A relation with domain $A$ and codomain $B$ is a subset of $A \times B$. For example, if $A = \{ \text{“Hi”}, \text{“Hey”}\}$ and $B = \{5, 10\}$, a relation $r$ on $A \times B$ is any subset of

$A \times B = \{ (\text{“Hi”}, 5), (\text{“Hi”}, 10), (\text{“Hey”}, 5), (\text{“Hey”}, 10) \}$

For instance, $r: \{ (\text{“Hi”}, 5), (\text{“Hi”}, 10), (\text{“Hey”}, 10) \}$. Inherently, all a relation states is that these ordered pairs are related in some way.

We say $f$ is a function with domain $A$ and codomain $B$ if $f \subset A \times B$ such that for every element in $A$, there is exactly one element in $B$. Symbolically, we represent this as $f : A \rightarrow B$. This means that all functions are relations.

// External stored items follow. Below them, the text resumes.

(* ===== verification/Prelude.v ===== *)
(** * Verification of the TSN / TRDP project

    The project sends train real-time data (TRDP, IEC 61375-2-3) over a time-sensitive network. Its
    core is the protocol stack under src/app/trdp/tcnopen: a virtual operating system layer (vos_ files),
    the helpers, process data, message data and the interface of the stack (trdp_utils.c, trdp_pdcom.c,
    trdp_mdcom.c, trdp_if.c), its statistics (trdp_stats.c) and the marshalling of datasets
    (tau_marshall.c). An application opens a session, publishes and subscribes telegrams, sends requests
    and answers them, and calls the work loop, which sends what is due, receives what is there and
    reports time-outs. Below it the drivers under src/driver/xilinx send frames at given times
    (xilinx_tsn_tadma.c) and through gates (xilinx_tsn_shaper.c), configured by the programs of
    src/app/misc-utils. This library models these parts and proves them correct, or shows where they
    are not.

    ** The files

    - [Prelude]: machine integers, notations, tactics, generic lemmas, the fields of a word. [Bytes]:
      byte buffers with big and little endian access.
    - [VosTime] (vos_thread.c): arithmetic on time values. [VosCrc] (vos_utils.c): the two CRCs with
      their tables. [VosMem] (vos_mem.c): the memory pool with its block sizes and statistics; the
      state is the record [MEM_CONTROL_T], a pointer an offset into the area. [VosQueue] (vos_mem.c):
      the message queues, rings of the record [VOS_QUEUE]. [VosString]: comparing, copying and reading
      numbers.
    - [TrdpTypes], [TrdpMdTypes] (trdp_types.h, trdp_private.h, iec61375-2-3.h): the data; a queue
      element is the record [PD_ELE_T] (process data) or [MD_ELE_T] (message data), a session
      [TRDP_SESSION_T] with its message data part [TRDP_MD_SESSION_T]. Linked lists are lists of
      elements, each with the number that stands for its address.
    - [TrdpUtils] (trdp_utils.c): queues, sequence counters, packet sizes, multicast groups and the
      pool of sockets. [TrdpSockets]: the use counts of that pool.
    - [VosSock] (vos_sock.c): sockets over the class [Kernel] of system calls. [VosSockSpec]: the laws [KernelLaws]
      of these calls, what the functions do on every such kernel, and a kernel that satisfies the laws.
    - [TrdpPd] (trdp_pdcom.c): process data on one session: put, get, send, receive, time-outs, next
      job, distribution of send times. A frame is the list of its bytes in network order; sent
      frames and callbacks are events in the result.
    - [TauMarshall] (tau_marshall.c): datasets of bytes in host memory to and from the wire.
    - [TrdpIf] (trdp_if.c): the sessions of the process and the functions tlc_* and tlp_*. Each is a
      wrapper (handle, mutex) around a function on the session. The work loop calls message data
      through the class [MdLayer] with the laws [MdLaws]; [no_message_data] is the instance of a
      process without any, [message_data] of [TrdpMdIf] the one made of trdp_mdcom.c and of the part of
      [tlc_closeSession] for message data ([md_close]), whose laws [TrdpMdFrame] proves; where a call runs out of a
      buffer it gives a session that is an argument.
    - [TrdpMd], [TrdpMdRecv] (trdp_mdcom.c): message data on one session: sending, retries and
      time-outs; receiving over UDP and TCP, requests and answers, listening. Callbacks, messages
      sent and elements released are appended to the log of the session.
      [TrdpMdIf] (trdp_if.c): the functions tlm_*. [TrdpMdDemo]: the inputs of the witnesses.
      [TrdpMdFrame], [TrdpMdLive], [TrdpMdInv], [TrdpMdMsg], [TrdpMdTcp], [TrdpMdFlaws]: theorems about it.
    - [TrdpStats] (trdp_stats.c): counters, tables, the statistics packet. [TauCtrl] (tau_ctrl.c): controlling the
      switch of the train over the functions of [TrdpIf].
    - [TauDnrName], [TauDnr] (tau_dnr.c): the packets of the domain name service; the resolver with its cache, the
      record [TAU_DNR_DATA_T].
    - [TauTti] (tau_tti.c): the directories of the train, the record [TAU_TTDB_T] of the bytes the program keeps, in
      the state [tti] with its heap; the telegrams, requests and questions. [TauTtiInv]: the invariant of its cache
      and how requests nest. [TauTtiDir]: what is stored of a telegram and answered from it.
    - [TrdpXml] (trdp_xml.c): the scanner of configuration files and the reader with its levels; a file
      is the list of its characters. [TrdpXmlTree]: trees of elements, the texts that spell them, and
      the reader in such a text. [TauXml] (tau_xml.c): programs over the reader and the allocator, the
      tables of datasets; [TauXmlRead], [TauXmlWrite]: what they read, and what is read back.
      [TauXmlCfg] (tau_xml.c): telegrams, interfaces, the device, and giving memory back;
      [TauXmlCfgInv]: what holds of every configuration read.
    - [TsnRegs] (xilinx_axienet.h): a device with registers, programs that use it, waiting loops, the fields of
      words. [TsnStream] (xilinx_tsn_qci.c, xilinx_tsn_cb.c), [TsnPreempt] (xilinx_tsn_preemption.c) and [TsnSwitch]
      (xilinx_tsn_switch.c): programs over such a device. [TsnSwitchHw]: the class [SwitchLaws] of what the driver
      expects of the switch, and a device that satisfies it. [TsnSwitchCam], [TsnSwitchVlan]: what the driver does
      on every such switch. [TsnSwitchDev]: the commands of the user, the start and the calls of the
      kernel's bridge (xilinx_tsn_switchdev.c). [TsnPtp] (xilinx_tsn_ptp_xmit.c): frames with time stamps, through the
      slots of the device; [TsnPtpClock] (xilinx_tsn_ptp_clock.c): the clock over its registers.
    - [Tadma], [TadmaRing] (xilinx_tsn_tadma.c, tadma_prog.c): the streams of the time-aware DMA, its
      fetch memory and hash tags; the ring of buffers of every stream. [QbvShaper]
      (xilinx_tsn_shaper.c, qbv_sched.c): the gate control lists.
    - [AxiRing]: rings of descriptors and their windows. [AxiTx], [AxiRx] (xilinx_axienet_main.c): the rings of the
      Ethernet driver over the multi-channel DMA, for sending and for receiving; what is done outside is a log.
      [AxiMac] (xilinx_axienet_main.c, xilinx_axienet_mdio.c): the registers of the MAC, as programs over a device, and
      the bus to the PHY; [FilterLaws] and [MdioLaws] are what the driver expects of the hardware.

    ** How the code is mapped

    Functions keep their names; a function of the code that changes state takes the state and
    returns the new one with its result. Out parameters are further results, NULL arguments are
    [None]. Integers are [Z] with the wrap-around of their type written out ([u32], [s16]). What
    the operating system answers (sockets, allocation, locks, the clock, datagrams) is an argument of the stack:
    [sock_env] (which [sock_env_of] makes of the functions of [VosSock]), [pd_env], [rcv_env], [if_env], [round_env], [md_env], [create_env].
    Registers are functions from offsets to words, or, where reading them has effects, a device of the class
    [Device]; its laws are hypotheses, and each theorem that uses them is instantiated with a concrete device. The target is little endian with natural
    alignment, as the project's processor. Logging is left out.

    ** What is shown

    - Sending and receiving: a frame finished by [trdp_pdUpdate] passes [trdp_pdCheck] at the
      receiver and a header damaged in one field is noticed; a telegram received is the one read; a
      duplicate changes nothing; each round sends exactly one frame for each element that is due, has valid data and is
      no redundancy follower, in their order, and the next send time follows; a late
      subscription is reported once.
    - Message data: every operation preserves the type of the sessions ([md_inv]); a request is sent,
      delivered to its listener and answered as the code says; the time-out check ends or repeats the late sessions that wait, and leaves the others;
      closing the finished sessions releases exactly them and their sockets; messages that arrive in
      pieces over TCP are put together; the checksum protects a message; and [message_data_laws] discharges what the
      work loop relies on.
    - Sockets: for any sequence of calls of the interface an entry of the pool is open as long as
      somebody uses it, and closing a session closes its sockets. The step relation [api_step] holds
      the calls; the invariant [stack_ok] is proved for each of them.
    - System: sending and receiving over a connection count what the kernel took and gave, in order, the result is the
      meaning of the last answer, and they end unless signals come without end; opening
      leaves no descriptor open where it fails, and sets the options wanted; the layer keeps the assumption
      [opens_ok] of the pool of sockets.
    - Memory: blocks handed out lie inside the area, are disjoint and large enough; freeing
      preserves the well-formedness of the pool, double freeing is refused. Message queues refine a
      list with two ends.
    - Marshalling: unmarshalling what was marshalled gives back the dataset, nested and of variable
      size included; the size calculation is exact; the tables find what was registered.
    - Checksums: both routines compute the CRC of their polynomial, bit by bit.
    - Sequence counters refine a map from senders to their last counter.
    - Timing: the interval returned to the application reaches no job late; arithmetic is exact in
      the ranges stated.
    - Statistics: the packet holds the statistics of the session; the tables hold a row per element.
    - Names: what a DNS server or TCN-DNS answers is the address returned and is in the cache, which stays sorted
      and within its array; reading a name ends where its pointers lead back. A result [Outside] is where the program
      would leave an array or write over the fields behind a name.
    - The train: a directory or a state that arrives is what the session answers from, and is stored within its place
      where the telegram is as long as it counts; the pointers of the cache lead to blocks of its own, and those
      dropped are given back; delivering telegrams that lead to requests ends.
    - Configuration: a text that spells tokens is read as these, whatever lies between them; the tables
      of datasets are those of the tree of the text, and tables that were written are read back; from
      any text and any allocator a telegram that was read can be given back, each block once.
    - Rings of the Ethernet driver: in every run of the driver and the hardware the packets accepted are those given
      back and those in the ring, in their order; the buffers allocated are those handed on and those in the ring; a call
      delivers the frames the hardware stored, in order and within its budget, also where no buffer is found.
    - Registers of the MAC: an option changes its bits and no others; the filters hold the addresses set; what is
      written to a PHY is read back, or the time-out told; the clock of the bus is the fastest allowed.
    - Drivers: a configuration file becomes the streams it names; no packet of a ring is lost or sent
      twice; the descriptors of a packet describe it; a gate schedule written is the one read back.
    - Switch: the forwarding table refines a finite map, for the calls of the driver and for the events of the
      bridge; settings of VLANs, of untagged frames, of streams and of preemption are read back and leave
      each other alone; each priority gets its queue.
    - Clock: a frame is complete in a free slot when it is sent, the ring of received frames is emptied in order,
      each frame with its own time; time that was set is shown, and adjustments add up.
    - Errors: theorems of kind [error] evaluate inputs on which the code misbehaves; [findings] of
      the manifest lists them.

    ** Fuel

    [terminate_loop] of [TrdpIf] takes the number of rounds; [tlc_terminate_halts] shows that the
    number of sessions is enough. [close_loop] of [TrdpMd] takes the number of elements of the queue,
    [trdp_mdCloseSessions_exact] shows that all are visited. [rd_loop] takes the size of the ring and
    [count_bits] the width of a register. [program_entries] takes one round more than the arrays have
    elements, after which the code has left them. A loop of the XML reader takes as many rounds as there
    are characters left and one more: each round but the last consumes one ([scan_total],
    [SeekStartTagAny_eq], [SeekStartTag_eq], [level_rounds]). The level of nesting of datasets is bounded by
    [TAU_MAX_DS_LEVEL], as in the code. The drivers' waiting loops have the time-out of the code; [frer_wait], which has none, takes the
    number of reads. The receive loop of [TsnPtp] takes 16 rounds, one more than the ring holds
    ([ptp_rx_irq_drains_ring]: it ends with the pointers together). The reader of names in [TauDnrName] takes the
    rounds as an argument, [readName_ends] says how many suffice. [deliver_all] of [TauTti] takes how deep requests are
    nested, at most the number of rounds of the script ([tti_deliveries_end]); more does not change its result
    ([deliver_all_depth]). The loops of [VosSock] take [rounds]; where they are spent ([Endless]), all but as many as bytes were
    moved went to signals or to calls that took nothing ([vos_sockSendTCP_stream], [vos_sockReceiveTCP_stream]: no number is
    enough for a kernel that interrupts for ever). [axienet_mdio_wait_until_ready] of [AxiMac] takes the polls made in
    two ticks of the clock, after which the code gives up. [axienet_start_xmit_done] of [AxiTx] takes the size of the ring, since one
    descriptor is always free ([axienet_tx_conserves]); [xaxienet_rx_poll] one round more than its quota, where the
    hardware reports no frame that is not there ([xaxienet_rx_poll_ends]). Every other recursion is structural.

    ** Not modelled

    Threads and shared memory (vos_thread.c, vos_shared_mem.c), which are system calls; in the configuration the arrays that a size beyond 32 bits would make too small (2^26 elements
    and more), and what lies in buffers never written; the getters of tau_cstinfo.c, which nothing builds; of the
    Ethernet driver starting, clocks, the time stamps of packets and most of what the tools of the kernel ask for (and
    the drivers of other cores), and registering with the kernel; programs kept from
    third parties (linuxptp, Open-AVB); the interrupt of a sending queue in the middle of a transmission on another processor. Mutexes are results of locking: the functions run one at a
    time, and a callback does not call the stack back.

    ** Next

    The functions of xilinx_axienet_main.c that start the device and stamp packets, and shared memory. *)
From Stdlib Require Export ZArith Lia Bool.
From stdpp Require Export base list gmap option.
#[global] Open Scope Z_scope.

We form a function $f$ by removing elements from $A \times B$ such that there are only as many elements as there are in $A$. The following sets $f$ and $g$ are examples of functions sending elements from $A$ to $B$:

$f = \{ (\text{“Hi”}, 10), (\text{“Hey”}, 5) \}$

$g = \{ (\text{“Hi”}, 5), (\text{“Hey”, 5}) \}$

We say $A$ is the domain, as it represents all possible inputs, and $B$ is the codomain, as it represents all possible outputs; as a result, we say that $f(A) = B$. However, the image, or range, is the set of all actual outputs of a function. In the example $g$ above, the image would not be $B$, since 10 is never actually an output (though it is a possible output); instead, the range would be the set $\{ 5 \}$. $f$, however, behaves in a way such that the range and codomain are the same.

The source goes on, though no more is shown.